Reo crossed his arms. “He doesn’t need cause. He just needs to feel disrespected.”
“I haven’t truly disrespected him.”
“Yet,” Hiro licked his lips.
I turned back to the window.
If the Lion came to start a war, I would be willing to burn him before he roared. However, there were levels to war, and as much as I hated to admit it, we weren’t ready to battle him.
Not yet.
“If the opportunity ever arises,” I looked back at them. “we kill him.”
Reo lifted a brow. “You’re sure?”
“One day, yes. If the moment ever comes clean—no collateral, no fallout, no nuclear smoke—then yes. We take him out.”
Hiro’s grin curved like a blade. “Now that’s a meeting I’ll look forward to.”
“But not today,” I said.
“Why not?” Hiro asked.
“Because I’m not starting a war with the fucking Lion over 20% of drug shipments.”
“At least not yet,” Hiro added.
I ignored that.
The air in the room shifted.
“You’ll both be in the room,” I said. “Watch the Lion, but stay silent, even if he is disrespectful. Let him believe he’s being entertained.”
“And if he’s here for blood?” Hiro asked.
“Then we show our teeth. But we don’t bite first .”

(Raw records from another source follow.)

Lemma subquery_passes_subselect_free (filter : value) :
  forall collection,
    obeys is_subselect_free anything (addJoins true filter collection)
    /\ forall logical,
         obeys is_subselect_free anything
           (addWhereClauses true filter collection logical).
Proof.
  pose (P := fun filter => forall collection,
    obeys is_subselect_free anything (addJoins true filter collection)
    /\ forall logical,
         obeys is_subselect_free anything
           (addWhereClauses true filter collection logical)).
  enough (H : P filter
              /\ forall items, filter = VArr items -> Forall P items)
    by apply H.
  induction filter as [| | b | n | s | items IH | props IH]
    using value_nested_ind;
    (split; [|try discriminate]).
  1-6: intros collection;
       (split; [|intros logical]); cbn [addJoins addWhereClauses];
       repeat deep_step.
  - intros ? [= <-]. eapply Forall_impl; [exact IH|]. by intros ? [? _].
  - intros collection. split; [|intros logical].
    + cbn [addJoins]. apply obeys_forEach.
      eapply Forall_impl; [exact IH|]. intros [key value] [_ Hsub].
      cbn [snd] in Hsub.
      destruct (is_combinator key).
      * destruct value; try (by apply obeys_throw).
        repeat deep_step.
        apply obeys_forEach. eapply Forall_impl; [exact (Hsub _ eq_refl)|].
        intros sub Hs. apply Hs.
      * repeat first
          [ apply addJoin_followRelation_deep; by intros []
          | deep_step ].
    + cbn [addWhereClauses]. apply obeys_forEach.
      eapply Forall_impl; [exact IH|]. intros [key value] [Hval Hsub].
      cbn [snd] in Hval, Hsub.
      destruct (is_combinator key).
      * apply obeys_bind; [repeat deep_step|]. intros [|]; [apply obeys_ret|].
        apply (obeys_deferred_call _ is_subselect_free _ anything);
          [|deep_side..].
        destruct value; try (by apply obeys_throw).
        apply obeys_forEach. eapply Forall_impl; [exact (Hsub _ eq_refl)|].
        intros sub Hs. apply Hs.
      * apply obeys_bind; [by apply obeys_lift|]. intros filterPath.
        apply obeys_bind; [by apply obeys_lift|]. intros operation.
        cbv zeta.
        assert (Hplain : obeys is_subselect_free anything
          (if (1 <? List.length filterPath)%nat then
             columnName <- getWhereColumn filterPath collection ;;
             match columnName with
             | None => ret tt
             | Some columnName =>
                 applyFilterToQuery columnName (fst operation) (snd operation)
                   logical
             end
           else
             applyFilterToQuery (collection +:+ "." +:+ hd key filterPath)
               (fst operation) (snd operation) logical)).
        { repeat first
            [ apply getWhereColumn_followRelation_deep
            | apply applyFilterToQuery_subselect_free
            | deep_step ]. }
        destruct (find_relation collection (path_root (hd key filterPath)))
          as [relation|]; [|exact Hplain].
        destruct (getRelationType relation collection _) as [[| |]|];
          try exact Hplain.
        apply obeys_ret.
Qed.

Reo nodded slowly, eyes narrowing in thought. “He’s young, yes. But not stupid. If he brought bombs to Tokyo, he would’ve dropped them by now. He’s here for diplomacy. . .at least on the surface.”
“And underneath?” Hiro asked.
“We’ll find out what he’s looking for underneath.” I smiled faintly and left the window. “Now let’s go deal with the fucking Lion so I can get back to my beautiful Tiger.”
Hiro shook his head. “I’ve never been a fan of cats.”